On Thursday, Mujuru's elder brother told the inquest that the family doubted whether the remains buried at the national heroes' acre were those of the late general, as police had not positively identified them before he was laid to rest.

Kumbirai also said the human remains believed to be his father's were buried without ascertaining their identity, as the police only took her blood samples on to match those of the remains through a DNA test later.

Forensic pathologist perumal yet to be reached

YESTERDAY, Dr Perumal told The Standard he knew that his services were required in the Mujuru case.

"I am aware they want me to come there, but they haven't requested me to do so."
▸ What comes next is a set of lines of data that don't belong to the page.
(** ** Python values *)

(** The values that reach the dispatcher come from decoded JSON.  A Python
    [float] is carried as the exact rational value of the double; the
    arithmetic on floats rounds each result to the nearest double ([fl]
    below).  Infinities, NaN and the sign of zero have no counterpart here, and
    neither has the [OverflowError] of an integer too large for a double. *)
#[warnings="-register-all"] Inductive json : Type :=
| JNull
| JBool (b : bool)
| JInt (z : Z)
| JFloat (q : Q)
| JStr (s : string)
| JList (l : list json)
| JObj (m : gmap string json).

(** [dict | None] *)
Abbreviation dict := (gmap string json).

(** Python truthiness, [bool(v)]. *)
Definition truthy (v : json) : bool :=
  match v with
  | JNull => false
  | JBool b => b
  | JInt z => negb (z =? 0)%Z
  | JFloat q => negb (Qeq_bool q 0)
  | JStr s => negb (String.eqb s "")
  | JList l => match l with [] => false | _ => true end
  | JObj m => match map_to_list m with [] => false | _ => true end
  end.

Definition is_none (v : json) : bool :=
  match v with JNull => true | _ => false end.

(** [dict.get(k, d)] *)
Definition dict_get (d : dict) (k : string) (dflt : json) : json :=
  default dflt (d !! k).

(** A float is stored as the reduced fraction, so that equal numbers are
    equal values. *)
Definition pyfloat (q : Q) : json := JFloat (Qred q).

(** The integer nearest to [n / d], a tie going to the even one. *)
Definition round_half_even (n : Z) (d : positive) : Z :=
  let k := (n / Z.pos d)%Z in
  let r := (n mod Z.pos d)%Z in
  if (2 * r <? Z.pos d)%Z then k
  else if (Z.pos d <? 2 * r)%Z then (k + 1)%Z
  else if Z.even k then k else (k + 1)%Z.

(** [floor (log2 (n / d))] for [n > 0]. *)
Definition floor_log2 (n : Z) (d : positive) : Z :=
  let k := (Z.log2 n - Z.log2 (Z.pos d))%Z in
  if (if (0 <=? k)%Z then (Z.pos d * 2 ^ k <=? n)%Z
      else (Z.pos d <=? n * 2 ^ (- k))%Z)
  then k else (k - 1)%Z.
Asked if he was prepared to be involved in the case, the highly regarded forensic pathologist said he could not say much since he had not seen any papers to that effect.

"If I had been approached formally, I could answer the question, right now I haven't seen the papers concerning the case, so I can't say anything, " he said from his South African base late yesterday.

Perumal has solved prominent cases, including the mystery surrounding the death of South African cricketer Tertius Bosch who was initially thought to have died from Guillain-Barre syndrome, a debilitating wasting disease, but had succumbed to poisoning.

He is a forensic pathologist in private practice for the past 14 years.

He works with lawyers and advocates and serves as an expert witness in court matters.